Gustavo Ávila Maldonado
Bien sabemos que las guerras son terribles, absurdamente criminales. El mayor ejemplo lo tenemos en la Segunda Guerra Mundial. Se habla de que durante el holocausto nazi murieron mas de seis millones y medio de judíos, pero hay otras fuentes, otras versiones que multiplican esa espantosa cantidad de muertos, si se toma en cuenta un mapa de 42,500 campos de concentración, guetos, factorías de trabajos forzados y otros lugares de detención extendidos a lo largo de buena parte de Europa, de Francia a Rusia.
Esa guerra concluyó, por si no hubiera sido suficiente lo hecho por los nazis, con una acción, con una decisión que cobró cientos de miles de vidas, muchas de éstas en unos cuantos segundos. Estados Unidos, por decisión de su presidente Harry Truman para ser más precisos, lanzó la primera de las dos bombas atómicas sobre la ciudad japonesa de Hiroshima. El 6 de agosto de 1945 fue un día negro en la historia de la humanidad.
Son de esos días que nadie olvida, que se recuerda dónde estaba uno en ese trágico momento. Como el día que mataron al presidente Kennedy, yo estaba estudiando en Veracruz, el día que el hombre llegó por primera vez a la luna, me enteré por el radio en San Luis Potosí, y aquí en México, el día del terremoto de 1985, yo vivía en la capital, o el día que mataron al candidato presidencial, Luis Donaldo Colosio. Me encontraba con mi compadre Fernando Castro en las oficinas de la Delegación del Trabajo en Querétaro.
En el principio del fin, el proyecto de construcción de la bomba, conocido como “Proyecto Manhattan”, se inició en 1942, a partir del cual EEUU y Gran Bretaña tenían puesto su objetivo en la fabricación de la primera bomba atómica. Como para evitar fallas de última hora, antes de que se produjera el lanzamiento sobre la ciudad de Hiroshima, se había experimentado el mismo y las consecuencias de la bomba, en Los Álamos, Nuevo México.

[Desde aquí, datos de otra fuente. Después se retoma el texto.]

Lemma replace_count_lines_le (s : str) :
  last old LF = last new LF -> newlines old <= newlines new ->
  count_lines s <= count_lines (replace s old new).
Proof.
  intros Hl Hn.
  pose proof (replace_Replaced old new s old_nonempty) as R.
  rewrite !count_lines_newlines. rewrite (Replaced_last _ _ R Hl).
  apply Nat.add_le_mono_r. exact (Replaced_newlines_le _ _ R Hn).
Qed.

End LineCount.

(** ** Line counts of the three edited files *)

Module LineCounts.

Import Env Composer Vite.

(** C3, as stated, fails for [vite.config.js]: the step adds lines.  The
    config of a fresh project has 13 lines before the step and 22 after. *)
Lemma update_vite_adds_lines :
  count_lines fresh_vite_config = 13 /\
  count_lines (update_vite fresh_vite_config) = 22.
Proof. vm_compute. split; reflexivity. Qed.

(** C3, amended.  The [.env] update and the [composer.json] update keep the
    number of lines of the file, whatever it holds; the [vite.config.js]
    update inserts lines and removes none. *)
Theorem edits_line_count (content : str) :
  count_lines (update_env content) = count_lines content /\
  count_lines (update_composer content) = count_lines content /\
  count_lines content <= count_lines (update_vite content).
Proof.
  split; [|split].
  - unfold count_lines. rewrite EnvFacts.update_env_lines. apply length_map.
  - unfold update_composer.
    apply replace_count_lines_eq; try discriminate; reflexivity.
  - unfold update_vite.
    destruct (contains vue_import content); cbn [negb]; [apply le_n|].
    assert (H1 : count_lines content <=
                 count_lines (replace content laravel_import laravel_vue_import)).
    { apply replace_count_lines_le; try discriminate;
        [reflexivity | vm_compute; lia]. }
    destruct (contains vue_call _); cbn [negb]; [exact H1|].
    etransitivity; [exact H1|].
    apply replace_count_lines_le; try discriminate;
      [reflexivity | vm_compute; lia].
Qed.

End LineCounts.


(** ** Fail-fast sequencing and skipped edits *)

Module PipelineFacts.

Import Pipeline.

Section Facts.

Context {os : Type} (S : System os).
Variable script_dir : str.
Variables docker_compose_content app_css_content app_blade_content
  bootstrap_app_content app_js_content web_routes_content
  welcome_vue_content : str.

Let the_script : str -> list (M unit) :=
  script S script_dir docker_compose_content app_css_content
    app_blade_content bootstrap_app_content app_js_content
    web_routes_content welcome_vue_content.

Let the_main : M unit :=
  main S script_dir docker_compose_content app_css_content
    app_blade_content bootstrap_app_content app_js_content
    web_routes_content welcome_vue_content.

Lemma run_all_app (pre post : list (M (os := os) unit)) (w : world os) :
  run_all (pre ++ post) w =
  match run_all pre w with
  | (Ok _, w1) => run_all post w1
  | (Raised e, w1) => (Raised e, w1)
  end.
Proof.
  revert w. induction pre as [|s pre IH]; intros w; [reflexivity|].
  cbn [app run_all]. unfold bind.
  destruct (s w) as [[[]|e] w']; [apply IH | reflexivity].
Qed.

(** A statement that raises ends the run: the statements after it do
    nothing, and the world stays as the raising statement left it. *)
Lemma run_all_raises (pre post : list (M unit)) (s : M unit)
      (w w1 w2 : world os) (e : exn) :
  run_all pre w = (Ok tt, w1) ->
  s w1 = (Raised e, w2) ->
  run_all (pre ++ s :: post) w = (Raised e, w2).
Proof.
  intros Hpre Hs. rewrite run_all_app, Hpre.
  cbn [run_all]. unfold bind. now rewrite Hs.
Qed.

Lemma subprocess_run_fails (c : command) (w : world os)
      (r : proc_result) (s2 : os) :
  spawn S c (sys w) = (r, s2) -> r <> Exited 0 ->
  exists e,
    subprocess_run S c w =
    (Raised e, {| sys := s2; trace := trace w ++ [Spawned c] |}).
Proof.
  intros Hs Hr. unfold subprocess_run. rewrite Hs.
  destruct r as [[|p|p]|]; [contradiction | | |]; eexists; reflexivity.
Qed.

(** The nine commands of the script, by position: each is a
    [subprocess_run] statement directly followed by the [print] of its
    "completed" notice. *)
Lemma script_commands (project_name : str) :
  Forall (fun i =>
            exists c notice,
              the_script project_name =
              firstn i (the_script project_name) ++
              subprocess_run S c :: print notice ::
              skipn (i + 2) (the_script project_name))
    [1; 5; 9; 17; 20; 25; 28; 31; 42].
Proof. repeat constructor; eexists; eexists; reflexivity. Qed.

Hoy, hace justo setenta años, aquel 6 de agosto de 1945, la bomba atómica se lanzó sobre Hiroshima desde el “Enola Gay”, una fortaleza aérea, el B 29. Este avión fue el mayor bombardero construido durante la II Guerra Mundial; se podían disparar cuatro bombas. La tripulación del “Enola Gay” estaba formada por Ferebee (bombardero), el coronel Tibbets (piloto y comandante) y los capitanes Van Kerk y Lewis.
Hiroshima era una ciudad japonesa que aquel día trágico contaba con 300,000 habitantes. Tan increíble era que un ataque de tal magnitud sucediera, que la mañana de la explosión la gente no dejó sus tareas cotidianas, pese al aviso de la presencia de un avión enemigo sobrevolando la zona.
Sin embargo, tal y como se había previsto, a las 8h 15´ 17´´ se produjo el lanzamiento de esa primera bomba atómica sobre Hiroshima. Después, pasados unos segundos, una nube de humo de 12 km de altura se elevó sobre el cielo, dejando entrever las terribles consecuencias derivadas de la explosión. El lugar se había convertido en una gran bola de fuego en cuyo interno la temperatura rozaba decenas de miles de grados. Aun desde el aire la tripulación observó que a 600 km todavía era visible la enorme nube. Unos segundos habían bastado para que 48,000 edificios fuesen destruidos, 80,000 personas muriesen y 17,000 desaparecieran “volatilizadas”.
Como a pesar del terrible y criminal ataque los japoneses no daban muchas muestras de rendirse, el 9 de agosto, otro B 29, “el Bockscar”, lanzó una bomba nuclear de plutonio, ahora sobre Nagasaki. Los efectos, aunque esta vez no fueron tan espantosos, si fueron suficientes para que Japón pidiera la rendición incondicional a los gringos; después de 6 años y un día, la II Guerra Mundial había terminado.
Veinte años después de las explosiones, las secuelas se dejaban sentir todavía y siguieron falleciendo supervivientes que, aunque superaron los primeros efectos, no fueron capaces de hacer frente a los nocivos efectos radioactivos posteriores.
Por increíble que parezca, cuatro décadas después del bombardeo atómico, Hiroshima era una ciudad reconstruida y próspera, pero la herida causada en 1945 no estaba, y no está, para nada cerrada.
Tras la tragedia, para bien o para mal, la ciudad nipona se convirtió en un símbolo contra las guerras, cuyo lema es simple pero muy claro: “Hiroshima, nunca más”. Hoy lo recordamos con un profundo recuerdo de solidaridad.
*Ni político, ni periodista, simplemente amigo.